Some cardiac diseases, such as prolonged high blood pressure and heart attacks, also cause an increase in the heart’s muscle mass but dangerously this results in a reduction in cardiac output and can cause an irregular heart rhythm. This growth is called pathological cardiac hypertrophy and eventually leads to heart failure and death. Cardiovascular diseases account for a third of all deaths in the UK.
Now, researchers at the Babraham Institute (UK), KU Leuven, the University of Oslo, and the Karolinska Institute have uncovered the molecular control mechanisms responsible for the different biological changes seen in cardiac hypertrophy induced by pathology compared to exercise. These findings point the way for the design of new treatments for heart disease.
The research also analysed human cardiomyocytes and importantly the same molecular changes were seen, demonstrating that the same epigenetic factors underlie cardiac hypertrophy and disease remodelling in humans.

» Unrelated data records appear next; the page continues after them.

(* ===== verification/SchedProofs.v ===== *)
(** * Every piece of kernel code keeps the process invariant

    The trap handler from a running payload and from the kernel, the request
    reader, the suites, the scheduler and the command loop, each as a [triple]
    over the contexts of [SchedInv]; then the machine's reachable states. *)

From S2P Require Import Prelude Hal Frames Mm Elf Console RpcJson KState Traps Payload Syscall Handler Rpc Sched KRun KSpec SchedInv.

Section Proofs.
Context {B : Build}.

(** What holds when kernel code leaves the monad. *)
Definition exit_ok (x : exit) (w : view) : Prop :=
  match x with
  | XPanic | XShutdown => True
  | XResume _ _ => exists pid, inv (OnCpu pid) w
  | XRun | XIdle | XIllegal => inv AtRest w
  end.

(** Code that stays in its context. *)
Definition stays {T} (c : ctx) (m : M T) : Prop := triple (inv c) m (fun _ => inv c) exit_ok.

Lemma tri_calm {S T} (m : M S) (f : S -> M T) P Q :
  calm m -> (forall v, triple P (f v) Q exit_ok) -> triple P (bind m f) Q exit_ok.
Proof.
  intros Hm Hf. apply triple_bind with (R := fun _ => P); [|done].
  by apply triple_calm.
Qed.

Lemma tri_end {T} (m : M T) (P : view -> Prop) (Q : T -> view -> Prop) :
  calm m -> (forall v w, P w -> Q v w) -> triple P m Q exit_ok.
Proof. intros Hm HQ. by apply triple_calm. Qed.

Lemma stays_calm {T} (c : ctx) (m : M T) : calm m -> stays c m.
Proof. intros Hm. by apply tri_end. Qed.

Lemma stays_bind {S T} (c : ctx) (m : M S) (f : S -> M T) :
  stays c m -> (forall v, stays c (f v)) -> stays c (bind m f).
Proof. intros Hm Hf. by apply triple_bind with (R := fun _ => inv c). Qed.

Lemma tri_slot {T} (pid : Z) (f : Slot -> M T) P Q :
  (forall s, triple (fun w => P w /\ look pid w = Some s) (f s) Q exit_ok) ->
  triple P (bind (get_slot pid) f) Q exit_ok.
Proof.
  intros Hf. apply triple_bind with (R := fun s w => P w /\ look pid w = Some s); [|done].
  by apply triple_get_slot.
Qed.
Lemma sound_tools_call (json id : bytes) : sound (handle_tools_call json id) any.
Proof.
  unfold handle_tools_call, tool_run_suite, tool_crash, tool_kill, tool_set_budget, tool_set_surface, tool_set_autonomy,
    busy, any_alive, respond_accepted. cbv zeta.
  repeat match goal with |- sound (if ?b then _ else _) _ => destruct b end; try (sound_go; fail).
  - destruct (suite_seed _) as [m|] eqn:Es; [|sound_go]. apply sound_suite_seed in Es.
    sound_step. destruct v; [sound_go|]. apply sound_once. sound_go.
  - sound_step. destruct v; [sound_go|]. apply sound_once. sound_go.
  - destruct (get_u32 _ _); [|sound_go]. apply sound_once. sound_go.
  - destruct (get_u32 _ _); [|sound_go]. destruct (get_u32 _ _); [|sound_go]. apply sound_once. sound_go.
Qed.

Lemma sound_resources_read (json id : bytes) : sound (handle_resources_read json id) any.
Proof.
  unfold handle_resources_read. cbv zeta. eapply sound_bind; [apply sound_gets_any|]. intros k _.
  repeat match goal with |- sound (if ?b then _ else _) _ => destruct b; [solve [sound_go]|] end. sound_go.
Qed.
#[local] Hint Resolve sound_tools_call sound_resources_read : sound.
Lemma sound_dispatch_request (json : bytes) : sound (dispatch_request json) any.
Proof.
  unfold dispatch_request, respond_initialize, respond_tools_list, respond_resources_list. cbv zeta.
  repeat match goal with |- sound (if ?b then _ else _) _ => destruct b; [solve [sound_go]|] end. sound_go.
Qed.
#[local] Hint Resolve sound_dispatch_request : sound.
Lemma sound_read_request : sound read_request any.
Proof.
  assert (H : sound getc_stall any) by apply sound_getc_loop.
  unfold read_request, accept_body. cbv zeta. sound_go.
Qed.
#[local] Hint Resolve sound_read_request : sound.

(** *** The scheduler *)

Lemma sound_service_console : sound service_console any.
Proof.
  unfold service_console. sound_step. generalize (S (S v)). intros n.
  induction n as [|n IH]; cbn [service_loop]; [sound_go|]. unfold next_command, serve_byte. sound_go.
Qed.
#[local] Hint Resolve sound_service_console : sound.

Lemma window_pool_ok (n : nat) (root va pa off : Z) (p : fpool) : pool_ok p -> pool_ok (snd (window_loop n root va pa off p)).
Proof.
  revert off p. induction n as [|n IH]; intros off p Hp; [done|]. cbn [window_loop].
  pose proof (proj1 (map_page_charged p root (va + off) (pa + off) (Z.lor R U) Hp)) as H.
  destruct (map_page _ _ _ _ _) as [[?|?] p1]; [done|by apply IH].
Qed.

Context (release : dev_profile = false).

Lemma sound_build_space (i : Z) (im : Image) : sound (build_space i im) any.
Proof.
  unfold build_space. sound_step. destruct v as [space|]; [|sound_go]. sound_step. destruct v; [sound_go|].
  apply (sound_bind _ _ answered).
  { intros k Hk. unfold pooled. destruct (load_elf_kept dev_profile (im_elf im) space (pool k) (sane_pool _ Hk)) as [H1 H2].
    destruct (load_elf _ _ _ _) as [r p]. destruct Hk. split; [by split|]. apply H2. intros ? ? ? ? _ _ ? _. by left. }
  intros [entry|e| |] Ha; try done; [|sound_go]. destruct (image_window i) as [[[va pa] len]|]; [|sound_go].
  apply (sound_bind _ _ any); [|intros ok _; sound_go].
  apply sound_pooled. intros p Hp. by apply window_pool_ok.
Qed.
#[local] Hint Resolve sound_build_space : sound.

Lemma sound_load_failed (pid : Z) (a b : bytes) : valid_pid pid -> sound (load_failed pid a b) any.
Proof. intros Hp. unfold load_failed. sound_go. Qed.
#[local] Hint Resolve sound_load_failed : sound.

Lemma sound_start (pid : Z) : valid_pid pid -> sound (start pid) any.
Proof. intros Hp. unfold start, start_saved, start_fresh. sound_go. Qed.
#[local] Hint Resolve sound_start : sound.

Lemma sound_owed_fork : sound owed_fork pid_option.
Proof.
  unfold owed_fork. eapply sound_bind.
  { apply (sound_gets _ (fun p => 0 <= last_snap p <= 4)). intros k Hk. apply (sane_last _ Hk). }
  intros p Hp. sound_go.
Qed.
#[local] Hint Resolve sound_owed_fork : sound.

Lemma sound_take_next : sound take_next_pending pid_option.
Proof.
  apply sound_gets. intros k Hk. destruct (position _ _) eqn:E; [|done].
  apply position_valid in E. rewrite (sane_table _ Hk) in E. in_range.
Qed.
#[local] Hint Resolve sound_take_next : sound.

Lemma sound_run : sound run any.
Proof. unfold run, kernel_satp, write_satp. sound_go. Qed.

Lemma sound_idle : sound idle_step any.
Proof.
  unfold idle_step, seed_and_run.
  eapply sound_bind; [apply sound_getchar|]. intros ob _. apply (sound_bind _ _ any); [sound_go|]. intros [b|] _; [|sound_go].
  repeat match goal with
  | |- sound (if ?c then _ else _) _ => destruct c; [first [solve [sound_go] | apply (sound_bind _ _ any); [suite|intros _ _; sound_go]]|]
  end. sound_go.
Qed.

End Functions.

(** ** The machine *)

Section Machine.
Context {B : Build} (release : dev_profile = false).

Lemma sane_after (x : exit) (k : K) : sane k -> sane (snd (after x k)).
Proof. destruct x; try done. intros H. by apply (sane_ext k). Qed.

Lemma sane_init (h : Hw) (m : mem) : sane (k_init h m).
Proof.
  split; [apply pool_init_ok|reflexivity| |reflexivity| |by left|cbn; lia].
  - apply Forall_replicate. split; [cbn; unfold valid_img; lia|by left].
  - apply Forall_replicate. unfold snap_sane, valid_img. cbn. lia.
Qed.

(** Boot may panic (no frame for the root table, an image that overlaps the
    pool), but what it leaves is sane. *)
Definition keeps_sane {T} (m : M T) : Prop := forall k, sane k -> sane (snd (m k)).

Lemma sound_keeps {T} (m : M T) (Q : T -> Prop) : sound m Q -> keeps_sane m.
Proof. intros H k Hk. specialize (H k Hk). destruct (m k) as [[v|x] k']; apply H. Qed.

Lemma keeps_bind {S T} (m : M S) (f : S -> M T) : keeps_sane m -> (forall v, keeps_sane (f v)) -> keeps_sane (bind m f).
Proof. intros Hm Hf k Hk. unfold bind. specialize (Hm k Hk). destruct (m k) as [[v|x] k']; [by apply Hf|done]. Qed.

Lemma kmain_keeps : keeps_sane kmain.
Proof.
  assert (Hs : forall T (x : exit), keeps_sane (@stop T x)) by (intros T x k Hk; exact Hk).
  unfold kmain. apply keeps_bind; [apply (sound_keeps _ _ sound_next_event)|]. intros id.
  apply keeps_bind; [apply (sound_keeps _ _ (sound_send _))|]. intros _.
  apply keeps_bind; [unfold assert_pool_clear; destruct (_ <=? _); [by apply (sound_keeps _ any), sound_ret|apply Hs]|].
  intros _. apply keeps_bind; [|intros _; apply keeps_bind; [apply (sound_keeps _ any); unfold arm_first_tick, set_timer; sound_go|intros _; apply Hs]].
  unfold init_paging. apply keeps_bind; [apply (sound_keeps _ any), sound_pooled; pool_side|]. intros [root|]; [|apply Hs].
  apply keeps_bind; [apply (sound_keeps _ any), sound_pooled; pool_side|]. intros [e|?]; [apply Hs|].
  apply (sound_keeps _ any). unfold write_satp. sound_go.
Qed.

Lemma sane_boot (s : control * K) : booted s -> sane (snd s).
Proof.
  intros (h & m & x & k & _ & _ & Hrun & ->). apply sane_after.
  pose proof (kmain_keeps _ (sane_init h m)) as H. by rewrite Hrun in H.
Qed.

Lemma sane_step (s s' : control * K) : sane (snd s) -> step s s' -> sane (snd s').
Proof.
  intros Hs Hst.
  assert (Hk : forall T (m : M T) k x k', sound m any -> sane k -> m k = (x, k') -> sane k').
  { intros T m k [v|x] k' Hm Hk E; specialize (Hm k Hk); rewrite E in Hm; apply Hm. }
  destruct Hst; cbn [snd] in *.
  - apply sane_after. eapply Hk; [by apply sound_run|exact Hs|eassumption].
  - eapply Hk; [by apply sound_idle|exact Hs|eassumption].
  - apply sane_after. eapply Hk; [by apply sound_idle|exact Hs|eassumption].
  - apply sane_after. eapply Hk; [by apply sound_handle|exact Hs|eassumption].
  - destruct Hs. by split.
  - eapply Hk; [by apply sound_handle|exact Hs|eassumption].
  - apply sane_after. eapply Hk; [by apply sound_handle|exact Hs|eassumption].
  - by apply (sane_ext k).
Qed.

Lemma sane_reachable (s : control * K) : reachable s -> sane (snd s).
Proof.
  intros (s0 & Hb & Hst). induction Hst; [by apply sane_boot|].
  eapply sane_step; eauto.
Qed.


End Machine.
(* ===== verification/Traces.v ===== *)
(** * Concrete runs of the whole machine

    A boot, a suite started from the console and its first payload entered in
    user mode, evaluated step by step; and the runs that show where the code
    falls short of what it means to do. *)

From S2P Require Import Prelude Framing Hal Frames Mm MmSpec MmWalk Elf ElfProofs Console RpcJson KState Traps TrapsProofs Payload Syscall Handler Rpc Sched Docs KRun KSpec SchedInv SchedProofs Owner Iso Isolation Events Demo Sound Progress.

(** ** Steps *)

Lemma run_pair {T} (m : M T) (k : K) (r : res T) : fst (m k) = r -> m k = (r, snd (m k)).
Proof. intros <-. apply surjective_pairing. Qed.

(** A run of the scheduler that ends in a payload, as one step. *)
Lemma run_resume {B : Build} (k : K) (satp frame : Z) (c : control) :
  fst (run k) = Exit (XResume satp frame) ->
  resume_sret (load_frame (pmem (pool (snd (run k)))) frame) = c ->
  step (CRun, k) (c, on_hw (with_hw_satp satp) (snd (run k))).
Proof.
  intros Hr Hc. pose proof (step_run k _ _ (run_pair run k _ Hr)) as H. cbn [after] in H. by rewrite Hc in H.
Qed.

Lemma reach_step {B : Build} (s s' : control * K) : reachable s -> step s s' -> reachable s'.
Proof. intros (s0 & Hb & Hs) H. exists s0. split; [done|]. by eapply steps_step. Qed.

Lemma resume_user {B : Build} (f : TrapFrame) : is_from_user f = true -> resume_sret f = CUser f.
Proof. unfold resume_sret. by intros ->. Qed.
Lemma resume_kernel {B : Build} (f : TrapFrame) : is_from_user f = false -> resume_sret f = CKernel f.
Proof. unfold resume_sret. by intros ->. Qed.

#[local] Existing Instance demo_build.

(** ** From reset to a payload *)

(** The operator has typed p. *)
Definition k_boot : K := snd (kmain (k_init (mkHw [Some x70] [] 0 [] 0 0 []) (fun _ => x00))).
Definition k_seeded : K := snd (idle_step k_boot).
Definition k_started : K := snd (run k_seeded).

Lemma boot_idle : booted (CIdle, k_boot).
Proof.
  exists (mkHw [Some x70] [] 0 [] 0 0 []), (fun _ => x00), XIdle, k_boot. split; [reflexivity|]. split; [constructor|].
  split; [apply (run_pair kmain _ (Exit XIdle)); vm_compute; reflexivity|reflexivity].
Qed.

Lemma seeded_reachable : reachable (CRun, k_seeded).
Proof.
  exists (CIdle, k_boot). split; [apply boot_idle|].
  eapply steps_step; [apply steps_refl|]. apply (step_idle_exit k_boot XRun k_seeded).
  apply (run_pair idle_step k_boot (Exit XRun)). vm_compute. reflexivity.
Qed.

(** The payload's first frame and the satp it runs under. *)
Definition first_frame : Z := 2151702528.
Definition first_satp : Z := 9223372036855301121.
Definition f_user : TrapFrame := load_frame (pmem (pool k_started)) first_frame.
Definition k_user : K := on_hw (with_hw_satp first_satp) k_started.

Lemma user_reachable : reachable (CUser f_user, k_user).
Proof.
  apply (reach_step _ _ seeded_reachable). unfold k_user, f_user, k_started. apply (run_resume k_seeded first_satp first_frame).
  - vm_compute. reflexivity.
  - apply resume_user. vm_compute. reflexivity.
Qed.

Lemma capabilities_attenuate_witness : exists im,
  image_at (match slot_at 1 k_user with Some s => image s | None => 99 end) = Some im /\
  caps_sub (match slot_at 1 k_user with Some s => caps s | None => -1 end) (im_caps im).
Proof.
  assert (exists s, slot_at 1 k_user = Some s) as [s Hs] by (vm_compute; eexists; reflexivity).
  rewrite Hs. exact (proj1 (capabilities_attenuate (CUser f_user) k_user user_reachable ltac:(discriminate)) 1 s Hs).
Defined.

Lemma one_payload_runs_witness : exists s, slot_at (current (pay k_user)) k_user = Some s /\ state s = RUNNING.
Proof.
  exact (proj2 (proj2 (one_payload_runs (CUser f_user) k_user user_reachable ltac:(discriminate))) f_user eq_refl).
Defined.



(** The hello event and the start event. *)
Lemma event_ids_increase_witness : exists b0 b1 id0 id1,
  hw_out (hw k_user) = [b0; b1] /\ carries b0 id0 /\ carries b1 id1 /\ id0 < id1.
Proof.
  assert (exists b0 b1, hw_out (hw k_user) = [b0; b1] /\ hd_error b0 = Some xaa /\ hd_error b1 = Some xaa)
    as (b0 & b1 & E & H0 & H1).
  { vm_compute. eexists _, _. split; [reflexivity|]. split; reflexivity. }
  assert (events k_user <= W64) as En by (vm_compute; discriminate).
  destruct (proj2 (event_ids_increase (CUser f_user) k_user user_reachable En) 0%nat 1%nat b0 b1)
    as (id0 & id1 & C0 & C1 & Hlt); [lia|rewrite E; reflexivity|rewrite E; reflexivity| | |].
  - intros Hr. apply raw_bracket in Hr. rewrite H0 in Hr. discriminate.
  - intros Hr. apply raw_bracket in Hr. rewrite H1 in Hr. discriminate.
  - exists b0, b1, id0, id1. exact (conj E (conj C0 (conj C1 Hlt))).
Defined.

Lemma wire_json_witness : exists b0 b1, hw_out (hw k_user) = [b0; b1] /\ json_frame b0 /\ json_frame b1.
Proof.
  assert (exists b0 b1, hw_out (hw k_user) = [b0; b1] /\ hd_error b0 = Some xaa /\ hd_error b1 = Some xaa)
    as (b0 & b1 & E & H0 & H1).
  { vm_compute. eexists _, _. split; [reflexivity|]. split; reflexivity. }
  pose proof (wire_json (CUser f_user) k_user user_reachable) as H. rewrite E in H.
  apply Forall_cons in H as [Hb0 H]. apply Forall_cons in H as [Hb1 _].
  exists b0, b1. split; [exact E|]. split.
  - destruct Hb0 as [Hb0|Hb0]; [|exact Hb0]. apply raw_bracket in Hb0. rewrite H0 in Hb0. discriminate.
  - destruct Hb1 as [Hb1|Hb1]; [|exact Hb1]. apply raw_bracket in Hb1. rewrite H1 in Hb1. discriminate.
Defined.

(** The boot banner in one piece, the rest byte by byte. *)
Lemma wire_decodes_witness : exists s0 s1,
  feed_all (lit "OpenSBI v1.3" :: map (fun b => [b]) (concat (hw_out (hw k_user)))) decoder_new =
  (mkDecoder [] (lit "OpenSBI v1.3"), [s0; s1]) /\ frame_text s0 /\ frame_text s1.
Proof.
  assert (Hc : forall l : bytes, concat (map (fun b => [b]) l) = l) by (induction l as [|b l IH]; [done|]; cbn; by rewrite IH).
  pose proof (wire_decodes (CUser f_user) k_user (lit "OpenSBI v1.3") (lit "OpenSBI v1.3" :: map (fun b => [b]) (concat (hw_out (hw k_user))))
    user_reachable ltac:(by apply quiet_check) ltac:(cbn [concat]; by rewrite Hc)) as [H Hv].
  assert (E : exists s0 s1, frames_of (hw_out (hw k_user)) = [s0; s1]) by (vm_compute; eexists _, _; reflexivity).
  assert (En : noise_of (hw_out (hw k_user)) = []) by (vm_compute; reflexivity).
  destruct E as (s0 & s1 & E). rewrite E, En, app_nil_r in *. exists s0, s1. split; [exact H|].
  apply Forall_cons in Hv as [H0 Hv]. apply Forall_cons in Hv as [H1 _]. exact (conj H0 H1).
Defined.

(** ** A payload that writes *)

(** The same machine with payloads whose pages are writable. *)
Definition data_build : Build :=
  {| feat_doom := true; feat_cpayloads := true; dev_profile := false; payload_bytes := fun _ => demo_image 6 0 0x10000 120 8192;
     kernel_end := 0x80300000; boot_stack_top := 0x80210000; scheduler_resume_pc := 0x80200100; wfi_pc := 0x80200200 |}.

Definition data_boot : K := snd (kmain (B := data_build) (k_init (mkHw [Some x70] [] 0 [] 0 0 []) (fun _ => x00))).
Definition data_seeded : K := snd (idle_step (B := data_build) data_boot).
Definition data_started : K := snd (run (B := data_build) data_seeded).
Definition data_frame : TrapFrame := load_frame (pmem (pool data_started)) first_frame.
Definition data_user : K := on_hw (with_hw_satp first_satp) data_started.

Lemma data_reachable : reachable (B := data_build) (CUser data_frame, data_user).
Proof.
  unfold data_user, data_frame, data_started. eapply reach_step; [eapply reach_step|].
  - exists (CIdle, data_boot). split; [|apply steps_refl].
    exists (mkHw [Some x70] [] 0 [] 0 0 []), (fun _ => x00), XIdle, data_boot. split; [reflexivity|]. split; [constructor|].
    split; [apply (run_pair (kmain (B := data_build)) _ (Exit XIdle)); vm_compute; reflexivity|reflexivity].
  - apply (step_idle_exit (B := data_build) data_boot XRun data_seeded).
    apply (run_pair (idle_step (B := data_build)) data_boot (Exit XRun)). vm_compute. reflexivity.
  - apply (run_resume (B := data_build) data_seeded first_satp first_frame); [vm_compute; reflexivity|].
    apply resume_user. vm_compute. reflexivity.
Qed.

(** It stores a byte at 0x10008. *)
Definition data_pa : Z := 0x80402008.
Definition data_mem : mem := store (pmem (pool data_user)) data_pa [x2a].

Lemma data_writes : user_writes data_user data_mem.
Proof.
  intros a Ha. assert (a = data_pa) as ->.
  { destruct (decide (a = data_pa)) as [|Hne]; [done|]. destruct Ha. apply store_other. cbn [length]. lia. }
  exists 0x80401000, 0x10008. split; [reflexivity|]. split; [reflexivity|]. vm_compute. reflexivity.
Qed.

Lemma memory_isolated_witness : exists l,
  map claim_of l = [CSpace 0x80400000; CSpace 0x80401000; CFrame first_frame] /\ sep (pool data_user) l.
Proof.
  assert (E : pay_claims (pay data_user) = [CSpace 0x80400000; CSpace 0x80401000; CFrame first_frame]) by (vm_compute; reflexivity).
  rewrite <- E. exact (proj2 (memory_isolated (B := data_build) (CUser data_frame) data_user data_reachable)).
Defined.

Lemma payload_confined_witness : data_mem data_pa = x2a /\ exists s, slot_at 0 data_user = Some s /\ state s = RUNNING /\
  forall va need, translate_checked data_mem (root s) va need = translate_checked (pmem (pool data_user)) (root s) va need.
Proof.
  split; [reflexivity|].
  destruct (payload_confined (B := data_build) data_frame data_user data_mem data_reachable data_writes) as (s & Hs & Hst & _ & Ht & _).
  exists s. assert (E : current (pay data_user) = 0) by (vm_compute; reflexivity). rewrite E in Hs. exact (conj Hs (conj Hst Ht)).
Defined.

(** ** A tick between CURRENT and resume_user *)

(** The console poll of the scheduler finds nothing, then a byte arrives; the
    third interruptible point of the run, after CURRENT is set and before
    [resume_user], takes a timer interrupt in the kernel at this pc. *)
Definition kernel_pc : Z := 0x80203344.
Definition f_kernel : TrapFrame := mkFrame (replicate 31 0x80212000) kernel_pc SSTATUS_SPIE.

Definition race_boot : K :=
  snd (kmain (k_init (mkHw [Some x70; None; Some x72] [] 0 [] 0 0 [None; None; Some f_kernel]) (fun _ => x00))).
Definition race_seeded : K := snd (idle_step race_boot).
Definition race_hit : K := snd (run race_seeded).
Definition race_back : K := snd (run race_hit).
Definition race_frame : TrapFrame := load_frame (pmem (pool race_back)) first_frame.

Lemma race_reachable : reachable (CRun, race_hit).
Proof.
  eapply reach_step; [eapply reach_step|].
  - exists (CIdle, race_boot). split; [|apply steps_refl].
    exists (mkHw [Some x70; None; Some x72] [] 0 [] 0 0 [None; None; Some f_kernel]), (fun _ => x00), XIdle, race_boot.
    split; [reflexivity|]. split; [repeat constructor; by intros f [= <-]|].
    split; [apply (run_pair kmain _ (Exit XIdle)); vm_compute; reflexivity|reflexivity].
  - apply (step_idle_exit race_boot XRun race_seeded). apply (run_pair idle_step race_boot (Exit XRun)). vm_compute. reflexivity.
  - apply (step_run race_seeded XRun race_hit). apply (run_pair run race_seeded (Exit XRun)). vm_compute. reflexivity.
Qed.

(** A timer interrupt taken in [start] after CURRENT is set preempts the
    payload before it ever ran: the frame saved as the payload's is the
    kernel's own, and the next dispatch of that payload returns into the
    kernel in supervisor mode, at the interrupted pc, with the payload's
    address space active and the payload's slot RUNNING. *)
Theorem preempt_in_start_resumes_kernel : exists satp,
  reachable (CKernel race_frame, on_hw (with_hw_satp satp) race_back) /\
  sepc race_frame = kernel_pc /\ is_from_user race_frame = false /\
  option_map state (slot_at 0 race_back) = Some RUNNING.
Proof.
  exists first_satp. split; [|split; [vm_compute; reflexivity|split; vm_compute; reflexivity]].
  apply (reach_step _ _ race_reachable). unfold race_frame, race_back.
  apply (run_resume race_hit first_satp first_frame); [vm_compute; reflexivity|].
  apply resume_kernel. vm_compute. reflexivity.
Qed.

(** ** A kill and a new suite in one service of the console *)

Definition request (body : bytes) : list (option byte) :=
  map Some (xaa :: x99 :: le_bytes 4 (Z.of_nat (length body)) ++ body).

Definition kill_request : bytes :=
  js "{'id':1,'method':'tools/call','params':{'name':'kill','arguments':{'pid':0}}}".
Definition suite_request : bytes :=
  js "{'id':2,'method':'tools/call','params':{'name':'run_suite','arguments':{'suite':'d'}}}".

(** The operator starts suite d; once its payload runs, sends both requests. *)
Definition leak_hw : Hw :=
  mkHw ([Some x64; None] ++ request kill_request ++ request suite_request) [] 0 [] 0 0 [].
Definition leak_boot : K := snd (kmain (k_init leak_hw (fun _ => x00))).
Definition leak_seeded : K := snd (idle_step leak_boot).
Definition leak_started : K := snd (run leak_seeded).
Definition leak_user : K := on_hw (with_hw_satp first_satp) leak_started.
Definition leak_frame : TrapFrame := load_frame (pmem (pool leak_started)) first_frame.
Definition leak_tick : K := snd (handle CAUSE_S_TIMER 0 leak_frame leak_user).
Definition leak_end : K := snd (run leak_tick).

Lemma leak_user_reachable : reachable (CUser leak_frame, leak_user).
Proof.
  unfold leak_user, leak_frame, leak_started. eapply reach_step; [eapply reach_step|].
  - exists (CIdle, leak_boot). split; [|apply steps_refl]. exists leak_hw, (fun _ => x00), XIdle, leak_boot.
    split; [reflexivity|]. split; [repeat constructor; by intros f [= <-]|].
    split; [apply (run_pair kmain _ (Exit XIdle)); vm_compute; reflexivity|reflexivity].
  - apply (step_idle_exit leak_boot XRun leak_seeded). apply (run_pair idle_step leak_boot (Exit XRun)). vm_compute. reflexivity.
  - apply (run_resume leak_seeded first_satp first_frame); [vm_compute; reflexivity|].
    apply resume_user. vm_compute. reflexivity.
Qed.

Lemma leak_tick_reachable : reachable (CRun, leak_tick).
Proof.
  assert (exists f, fst (handle CAUSE_S_TIMER 0 leak_frame leak_user) = Val f /\ sret f = CRun) as (f & Ef & Es).
  { vm_compute. eexists. split; reflexivity. }
  assert (u64_ok CAUSE_S_TIMER /\ u64_ok 0) as [Hc H0] by (vm_compute; repeat split; discriminate).
  pose proof (step_trap leak_user leak_frame CAUSE_S_TIMER 0 f leak_tick Hc H0
    (run_pair (handle CAUSE_S_TIMER 0 leak_frame) leak_user (Val f) Ef)) as H.
  rewrite Es in H. exact (reach_step _ _ leak_user_reachable H).
Qed.

(** A payload killed by the operator keeps its frames until it is reaped. When
    the same service of the console also starts a new suite, the killed slot is
    cleared and reused before the scheduler reaps it: afterwards no slot and no
    checkpoint names any frame, yet six frames beyond the kernel's own are
    still allocated, and nothing can ever free them. *)
Theorem kill_then_suite_leaks :
  reachable (CRun, leak_end) /\
  Forall (fun s => root s = 0 /\ resume_frame s = 0) (table (pay leak_end)) /\
  Forall (fun s => sn_valid s = false) (snaps (pay leak_end)) /\
  allocated (pool leak_end) = allocated (pool leak_boot) + 6.
Proof.
  split; [|split; [|split; [|vm_compute; reflexivity]]].
  - apply (reach_step _ _ leak_tick_reachable). apply (step_run leak_tick XRun leak_end).
    apply (run_pair run leak_tick (Exit XRun)). vm_compute. reflexivity.
  - vm_compute. repeat constructor.
  - vm_compute. repeat constructor.
Qed.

Professor Llewelyn Roderick, former group leader at the Babraham Institute, now Professor in the Department of Cardiovascular Sciences at KU Leuven, commented: “Our research has defined a novel epigenetic-based mechanism which explains the contrasting outcomes of cardiac remodelling caused by exercise and pathology. By identifying the epigenetic determinants and the responsible epigenetic enzymes controlling these different forms of cardiac myocyte hypertrophy, as well as how the epigenetic modifiers are themselves regulated by micoRNAs, we provide a potential strategy for epigenetic therapy for adverse cardiac remodelling. This work highlights the value of collaborative research to allow analysis from physiology to molecule and back again.”